Sizing-wise, the Rift Zone E comes in sizes Small through Extra Large, with the reach starting at 445 mm for the Small, and then going up to 515 mm for the XL. Those numbers are the same as the Alpine Trail E except for the XL which grows an extra 10 mm (from 505 mm on the Alpine Trail XL).

Simon Stewart Reviews the Marin Rift Zone E for Blister
Marin Rift Zone E Geometry (click to expand)

The Builds

Pricing for the three different Rift Zone E models aligns exactly with the Alpine Trail E models, but there are notable differences in the spec. The Rift Zone switches to TRP brakes across the board instead of Shimano, and as expected, due to the difference in suspension travel, there are also changes to the suspension spec.

The Rift Zone E build is also upgradeable to the bigger 630 Wh battery, which is great, but the same challenging value proposition applies to the Rift Zone that did to the Alpine Trail — batteries are one of the most expensive components on an e-bike, and a Shimano 630 Wh battery is likely to cost nearly $1,000 on its own, so if upgrading is even remotely in the picture, just get the E1 build for $400 more, and then also benefit from a Deore 11-Speed drivetrain and RockShox suspension upgrade as well.

Unlike the Alpine Trail where we could see a substantial performance benefit to the E2 build, we think the pick of the litter for the Rift Zone is actually the E1 build — The RockShox suspension is solid, it gets the bigger battery, and the brake difference (TRP DH-R Evo vs TRP Slate Evo) alone isn’t worth the upgrade cost. Interestingly, Marin has spec’d the standard Shimano XT 12-speed drivetrain on the Alpine Trail E2, but gone for the 11-speed XT LinkGlide drivetrain on the same tier Rift Zone. Frankly, the heavier-but-durability-oriented LinkGlide setup makes a ton of sense for eMTBs in theory, but we’ve yet to test it so whether or not that promise is borne out on the trail remains to be seen.

Simon Stewart reviews the Marin Rift Zone E for Blister
Marin Rift Zone E2
  • Drivetrain: Shimano Deore 10-Speed
  • Motor: Shimano EP6
  • Battery: 504 Wh
  • Brakes: TRP Slate EVO w/ 203 mm Rotors
  • Fork: RockShox 35 Silver R
  • Shock: X-Fusion 02 PRO R
  • Wheels: Shimano HB-MT400B/410B hubs with Marin alloy rims
  • Dropper Post: TranzX (S: 150mm; M – XL: 170mm)
  • Drivetrain: Shimano Deore 11-Speed
  • Motor: Shimano EP6
  • Battery: 630 Wh
  • Brakes: TRP Slate EVO w/ 203 mm Rotors
  • Fork: RockShox Pike Base
  • Shock: RockShox Deluxe Select+
  • Wheels: Shimano HB-MT400B/410B hubs with Marin alloy rims
  • Dropper Post: TranzX (S: 150mm; M – L: 170mm; XL: 200mm)
  • Drivetrain: Shimano XT LinkGlide 11-Speed
  • Motor: Shimano EP8
    Battery: 630 Wh
  • Brakes: TRP DH-R EVO w/ 203mm Rotors
  • Fork: Fox 36 Performance Elite
  • Shock: Fox Float X Performance Elite
  • Wheels: Shimano HB-MT510B/410B hubs with Marin alloy rims
  • Dropper Post: X-Fusion Manic ( S: 125mm, M – L: 150mm; XL: 170mm)
All models will come with factory-installed CushCore Pro (like the Alpine Trail E) and tubeless sealant. When considering the average price for a shop-installed Cushcore setup is north of $200, the already strong value gets ratcheted up even further.
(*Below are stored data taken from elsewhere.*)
Lemma star_cons_inv r c s :
  matches (Star r) (c :: s) →
  ∃ s1 s2, s = s1 ++ s2 ∧ matches r (c :: s1) ∧ matches (Star r) s2.
Proof.
  remember (Star r) as r' eqn:Hr. remember (c :: s) as cs eqn:Hcs.
  intros H. revert Hr Hcs.
  induction H as [| | | | | |r0 s1 s2 H1 _ H2 IH2]; try discriminate.
  intros [= ->] Hcs. destruct s1 as [|x s1]; simpl in Hcs.
  - by apply IH2.
  - injection Hcs as -> <-. by exists s1, s2.
Qed.

Lemma deriv_spec c r s : matches (deriv c r) s ↔ matches r (c :: s).
Proof.
  revert s.
  induction r as [| |p|r1 IH1 r2 IH2|r1 IH1 r2 IH2|r IH]; intros s; simpl.
  - split; inversion 1.
  - split; inversion 1.
  - destruct (p c) eqn:Hp; split.
    + inversion 1; subst. by constructor.
    + intros (x & [= -> ->] & Hx)%class_inv. constructor.
    + inversion 1.
    + intros (x & [= -> ->] & Hx)%class_inv. congruence.
  - assert (Hcat : ∀ s, matches (Cat (deriv c r1) r2) s →
                        matches (Cat r1 r2) (c :: s)).
    { intros s' (s1 & s2 & -> & H1 & H2)%cat_inv.
      apply IH1 in H1. by apply (matches_cat _ _ (c :: s1) s2). }
    split.
    + destruct (nullable r1) eqn:Hn; [|by apply Hcat].
      intros [H1|H2]%alt_inv; [by apply Hcat|].
      apply IH2 in H2. apply nullable_spec in Hn.
      by apply (matches_cat _ _ [] (c :: s)).
    + intros (s1 & s2 & Hs & H1 & H2)%cat_inv.
      destruct s1 as [|x s1]; simpl in Hs.
      * subst s2. apply nullable_spec in H1. rewrite H1.
        apply matches_alt_r. by apply IH2.
      * injection Hs as <- ->. apply IH1 in H1.
        assert (matches (Cat (deriv c r1) r2) (s1 ++ s2)) by by constructor.
        destruct (nullable r1); [by apply matches_alt_l | done].
  - split.
    + intros [H|H]%alt_inv.
      * apply matches_alt_l. by apply IH1.
      * apply matches_alt_r. by apply IH2.
    + intros [H|H]%alt_inv.
      * apply matches_alt_l. by apply IH1.
      * apply matches_alt_r. by apply IH2.
  - split.
    + intros (s1 & s2 & -> & H1 & H2)%cat_inv.
      apply IH in H1. by apply (matches_star_app _ (c :: s1) s2).
    + intros (s1 & s2 & -> & H1 & H2)%star_cons_inv.
      constructor; [by apply IH | done].
Qed.

Lemma re_match_spec r s : re_match r s = true ↔ matches r s.
Proof.
  revert r. induction s as [|c s IH]; intros r; simpl.
  - apply nullable_spec.
  - rewrite IH. apply deriv_spec.
Qed.

End Derivatives.

(** ** The regular expression says what the grammar says in words *)
Section Grammar.
Implicit Types (s t u : list ascii) (c : ascii) (n : string).

Lemma bytes_app (a b : string) : bytes (a +:+ b) = bytes a ++ bytes b.
Proof. induction a as [|x a IH]; simpl; [done | by rewrite IH]. Qed.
Some Questions / Things We’re Curious About

(1) Will 140 mm of travel front and rear be enough to manage a presumably heavy eMTB?

(2) Same question we had for the Alpine Trail E — Is there a noticeable difference between Shimano EP6 and EP8 motors, or is it really just in the weight?

Bottom Line (For Now)

The Rift Zone E and Alpine Trail E both represent tremendous values in the eMTB market. While they share the same pricing and somewhat similar spec, they have the potential to be very different on trail. We hope to have both in for testing soon, and testing both should help clarify those differences, and what kind of rider is better suited to each one.